The low frequency density of states and vibrational population dynamics of polyatomic molecules in liquids

Abstract

Instantaneous normal mode calculations of the low frequency solvent modes of carbon tetrachloride (CCl4) and chloroform (CHCl3), and experiments on the vibrational population dynamics of the T1u CO stretching mode (∼1980 cm−1) of tungsten hexacarbonyl in CCl4 and CHCl3 are used to understand factors affecting the temperature dependence of the vibrational lifetime. Picosecond infrared pump–probe experiments measuring the vibrational lifetime of the T1u mode from the melting points to the boiling points of the two solvents show a dramatic solvent dependence. In CCl4, the vibrational lifetime decreases as the temperature is increased; however, in CHCl3, the vibrational lifetime actually becomes longer as the temperature is increased.

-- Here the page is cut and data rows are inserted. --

(** * A sample topology

    The two clusters of the sample system are balanced within themselves, as the HMP patches set
    [SD_LOAD_BALANCE] up; the level above is not balanced. *)

(** Decides that the domain at a level is well-formed. *)
Definition domain_check `{Config} (s : sys) (c : Z) (l : nat) (d : sched_domain) : bool :=
  match head (sd_groups d) with
  | None => false
  | Some g0 =>
      let inside g m := Z.land (sched_group_cpus s g) m =? sched_group_cpus s g in
      let apart g := (g =? g0) || (Z.land (sched_group_cpus s g) (sched_group_cpus s g0) =? 0) in
      cpumask_test_cpu c (sched_group_cpus s g0)
      && forallb (fun g => inside g (sd_span d) && apart g) (sd_groups d)
      && (sum_weights s (sd_groups d) <=? 1000) && (0 <=? smt_gain d) && (smt_gain d <=? 2 ^ 11)
      && match l with
         | O => true
         | S l => match rq_sd (rqs s c) !! l with
                  | None => true
                  | Some ch => sum_weights s (sd_groups ch) <=? sg_weight s g0
                  end
         end
  end.

Lemma domain_check_ok `{Config} s c l d : domain_check s c l d = true -> domain_ok s c l d.
Proof.
  unfold domain_check. destruct (head (sd_groups d)) as [g0|] eqn:E0; [|done]. cbv zeta. rewrite !andb_true_iff.
  intros (((((H1 & H2) & H3) & H4) & H5) & H6). rewrite forallb_forall in H2.
  assert (H2' : forall g, g ∈ sd_groups d -> Z.land (sched_group_cpus s g) (sd_span d) = sched_group_cpus s g
    /\ (g = g0 \/ Z.land (sched_group_cpus s g) (sched_group_cpus s g0) = 0)).
  { intros g Hg%list_elem_of_In%H2. apply andb_true_iff in Hg as [G1%Z.eqb_eq G2]. split; [done|].
    by apply orb_true_iff in G2 as [?%Z.eqb_eq|?%Z.eqb_eq]; auto. }
  split; unfold cpumask_test_cpu in *.
  - by exists g0.
  - intros g x Hg Hx. destruct (H2' g Hg) as [G _]. rewrite <- G, Z.land_spec in Hx.
    by apply andb_true_iff in Hx as [_ ?].
  - intros g1 g x ? Hg Hx0 Hx. simplify_eq. destruct (H2' g Hg) as [_ [|G]]; [done|].
    pose proof (f_equal (fun m => Z.testbit m x) G) as Gx. cbn in Gx.
    by rewrite Z.land_spec, Hx, Hx0, Z.bits_0 in Gx.
  - by apply Z.leb_le.
  - intros l' ch g -> Hch _ ?. simplify_eq. rewrite Hch in H6. by apply Z.leb_le.
  - split; by apply Z.leb_le.
Qed.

The change in thermal occupation numbers of the modes in the solute/solvent systems cannot account for this difference. Changes in the density of states of the instantaneous normal modes and changes in the magnitude of the anharmonic coupling matrix elements are considered. The calculated differences in the temperature dependences of the densities of states appear too small to account for the observed difference in trends of the temperature dependent lifetimes. This suggests that the temperature dependence of the liquid density causes significant changes in the magnitude of the anharmonic coupling matrix elements responsible for vibrational relaxation.